"Are you alluding to Sybilla?" asks Jim gravely. "I have no doubt, from what I know of her powers in that line, that she has been extremely trying."

"Yes, partly," replies the girl doubtfully; "but I have had troubles of my own too. I dare say that Amelia has told you, or probably" (with a second and heavier sigh) "you have been more pleasantly employed."

"Amelia did hint at some disaster," replies Jim, struggling to conceal the rather grim smile which is curving his mouth, a feat the more difficult since he has no moustache to aid him; "but I have been waiting to hear all the details from yourself."

"I know that you are apt to think I fancy things," says Cecilia, sitting down on a third hard chair, "but there could be no fancy in this case; I am sure I was as much engaged as any girl ever was. I had chosen the drawing-room paper and bought the dining-room grate!"

"That is further than we ever got, is not it, Amelia?" says Jim, breaking, at the relation of this prosaic fact, into the laugh he has been with difficulty swallowing; "but, Cis, if I were you, I should keep the grate; one does not know how soon its services may be required again!"
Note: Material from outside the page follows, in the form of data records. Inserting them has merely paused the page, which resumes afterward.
(* ================================================================== *)
(** ** The specification's rules, as the specification words them *)

(** The leading one-bits of an octet, counted from bit 7 down to bit 0 and
    stopping at the first zero bit. *)
Fixpoint leadingOnesFrom (n : nat) (octet : Z) : Z :=
  match n with
  | O => 0
  | S i => if Z.testbit octet (Z.of_nat i) then 1 + leadingOnesFrom i octet else 0
  end.

Definition leadingOnes (octet : Z) : Z := leadingOnesFrom 8 octet.

(** The prefix length of a dotted mask: the sum of the counts of its octets. *)
Definition specPrefix (octets : list Z) : Z :=
  fold_right (fun octet total => leadingOnes octet + total) 0 octets.

(** The maximum host address as the specification describes it: the last
    byte of the broadcast address is decremented and wraps to 255, the
    preceding bytes are never touched. *)
Definition specHostMax (broadcast : list Z) : list Z :=
  match broadcast with
  | [b0; b1; b2; b3] => [b0; b1; b2; if b3 =? 0 then 255 else b3 - 1]
  | _ => broadcast
  end.

(* ================================================================== *)
(** ** Predicates, closed forms and checks used in the proofs *)

(** What the range test of [validateIp] lets through, and what the one of
    [validateMask] lets through. *)
Definition okOctet (n : number) : Prop :=
  n = NaN \/ exists z, n = Int z /\ 0 <= z <= 255.

Definition okPrefix (n : number) : Prop :=
  n = NaN \/ exists z, n = Int z /\ 0 <= z <= 32.

(** What holds of every instance a caller can hold. *)
Definition invariant (c : Calculator) : Prop :=
  List.length (ipOctets c) = 4%nat /\ Forall okOctet (ipOctets c) /\ okPrefix (maskBits c).

Definition isByte (n : number) : Prop := exists z, n = Int z /\ 0 <= z <= 255.

(** The callback of [convertToHexa], and [getHostMax] once the validation
    inside [convertToHexa] has passed. *)
Definition hex2 (part : number) : string := padStart0 2 (toString 16 part).

Definition hostMaxOf (broadcast : list number) : list number :=
  hexaToIpArray (subtractFromHex (String.concat "" (map hex2 broadcast))).

(** The instance [calculate] leaves behind when it returns: [ip] and [mask]
    are the stored address and prefix on entry, [bits] the prefix that
    [getMaskBitsFromSubnetMask] reports. *)
Definition calculated (ip : list number) (mask : number) (bits : Z) : Calculator :=
  let netmask := getNetworkMask mask in
  let wildcard := getInvertedMask netmask in
  let network := getNetwork ip netmask in
  let broadcast := getBroadcast network wildcard in
  mkCalculator ip (Int bits)
    (join "." ip)
    (join "." network)
    (join "." netmask)
    (join "." broadcast)
    (join "." wildcard)
    (join "." [at_ network 0; at_ network 1; at_ network 2; add (at_ network 3) (Int 1)])
    (join "." (hostMaxOf broadcast))
    (getIpV4Class ip)
    (toString 10 (Int (2 ^ (32 - bits) - 2)))
    (toString 10 (Int (2 ^ bits)))
    (toString 10 mask).

(** Two instances to run the methods on: the one [new Calculator()] builds,
    and 192.168.1.1/24. *)
Definition defaultInstance : Calculator :=
  with_maskBits (Int 32) (with_ipOctets [Int 127; Int 0; Int 0; Int 1] blank).

Definition sample : Calculator :=
  with_maskBits (Int 24) (with_ipOctets [Int 192; Int 168; Int 1; Int 1] blank).

(** Facts about single octets, digits and prefix lengths are checked by
    running the code on each of them. *)
Definition bytes : list Z := map Z.of_nat (seq 0 256).

Fixpoint noDot (s : string) : bool :=
  match s with
  | EmptyString => true
  | String c rest => negb (Ascii.eqb c ".") && noDot rest
  end.

Definition decimalRoundTrips (z : Z) : bool :=
  noDot (toString 10 (Int z)) &&
  match Number (toString 10 (Int z)) with
  | Some (Int y) => y =? z
  | _ => false
  end.

Definition hexRoundTrips (z : Z) : bool :=
  String.eqb (hex2 (Int z)) (String (digitChar (z / 16)) (String (digitChar (z mod 16)) "")) &&
  match parseInt (hex2 (Int z)) 16 with
  | Int y => y =? z
  | _ => false
  end.

Definition hexDigitOk (z : Z) : bool :=
  let c := digitChar (z mod 16) in
  match digitValue c with Some d => d =? z mod 16 | None => false end &&
  negb (isWhiteSpace c) && negb (isLineTerminator c) &&
  negb (isChar "-" c) && negb (isChar "+" c) && negb (isChar "x" c) && negb (isChar "X" c).

Definition countsLeadingOnes (z : Z) : bool :=
  match countWhile 32 (Int z) (Int 0) with
  | Some (Int n) => n =? leadingOnes z
  | _ => false
  end.

Definition netmaskBitsOk (p : Z) : bool :=
  match getNetworkMask (Int p) with
  | [Int m0; Int m1; Int m2; Int m3] =>
      forallb (fun m => (0 <=? m) && (m <=? 255)) [m0; m1; m2; m3] &&
      forallb (fun i => Bool.eqb (Z.testbit (m0 * 2 ^ 24 + m1 * 2 ^ 16 + m2 * 2 ^ 8 + m3) i)
                                 (32 - p <=? i))
              (map Z.of_nat (seq 0 32))
  | _ => false
  end.


(* ================================================================== *)
(** ** The command-line examples *)

(** [!s] for [s : string | undefined]: a missing argument or an empty one. *)
Definition missing (s : option string) : bool :=
  match s with
  | None => true
  | Some text => String.eqb text ""
  end.

(** How a run of the first example ends: the exit status and the lines
    written to standard output.  What goes to the error stream is not
    represented. *)
Inductive exited : Type :=
| Exit (status : Z) (stdout : list string)
| ExitUnmodelled.

(** The ten [console.log] lines of the first example. *)
Definition fieldLines (calculator : Calculator) : list string :=
  [ ("IP: " ++ ip calculator)%string;
    ("Network: " ++ network calculator)%string;
    ("Netmask: " ++ netmask calculator)%string;
    ("Broadcast: " ++ broadcast calculator)%string;
    ("Wildcard: " ++ wildcard calculator)%string;
    ("HostMin: " ++ hostMin calculator)%string;
    ("HostMax: " ++ hostMax calculator)%string;
    ("IPv4 Class: " ++ ipv4Class calculator)%string;
    ("Max Hosts: " ++ maxHosts calculator)%string;
    ("Max Networks: " ++ maxNetworks calculator)%string ].

(** The first command-line example: [new Calculator({ ip, mask })], then
    [calculate()], then one line per field. *)
Definition cliExample1 (args : list string) : exited :=
  let ipArg := nth_error args 0 in
  let maskArg := nth_error args 1 in
  if missing ipArg || missing maskArg then Exit 1 []
  else
    match new (Some (mkOptions ipArg (option_map MaskString maskArg))) with
    | Normal _ created =>
        match calculate created with
        | Normal _ calculator =>
            Exit 0 (fieldLines calculator)
        | Throw _ _ => Exit 1 []
        | Unmodelled => ExitUnmodelled
        end
    | Throw _ _ => Exit 1 []
    | Unmodelled => ExitUnmodelled
    end.

(** How a run of the second example ends: the exit status and the instance
    handed to [console.log], whose rendering is not represented. *)
Inductive logged : Type :=
| Logged (status : Z) (shown : option Calculator)
| LoggedUnmodelled.

(** The second command-line example:
    [Calculator().setIp(ip).setMask(mask).calculate()] on the instance the
    factory of index.ts builds with no options. *)
Definition cliExample2 (args : list string) : logged :=
  let ipArg := nth_error args 0 in
  let maskArg := nth_error args 1 in
  if missing ipArg || missing maskArg then Logged 1 None
  else
    match ipArg, maskArg, new None with
    | Some ipText, Some maskText, Normal _ created =>
        match (setIp ipText ;; setMask (MaskString maskText) ;; calculate) created with
        | Normal _ calculator => Logged 0 (Some calculator)
        | Throw _ _ => Logged 1 None
        | Unmodelled => LoggedUnmodelled
        end
    | _, _, Unmodelled => LoggedUnmodelled
    | _, _, _ => Logged 1 None
    end.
"It is all very well for you to joke," returns Cecilia, with an offended air; "it may be play to you, but it is——"

"Not death, not quite death to you!" interrupts Burgoyne, glancing with an expressive smile at her buxom outline. "I think you will live to fight another day, will not you? But I really am extremely sorry; tell me all about it."

"He was perfectly right when we left England," says Cecilia, mollified at once, and apparently relieved by the invitation to unbosom herself of her woes; "nobody could have been more so; he came to see us off at Folkestone, and the tears were in his eyes; they were really, it was not my imagination, was it, Amelia? And at first he wrote all right, and said all the usual things; but then his letters gradually grew fewer and fewer, and after I had written and telegraphed a great many times—I do not know how many times I did not telegraph to ask whether he was ill, and you know how expensive foreign telegrams are—he sent me a few lines, oh, such cruel lines, were not they, Amelia? to say that, on reflection, he feared that the feeling he had for me was not such as to justify his entering on so sacred an engagement as marriage with me; but he ought to have thought of that before, ought not he?"

"Undoubtedly!"

"I will never engage myself to a clergyman again," says Cecilia pensively.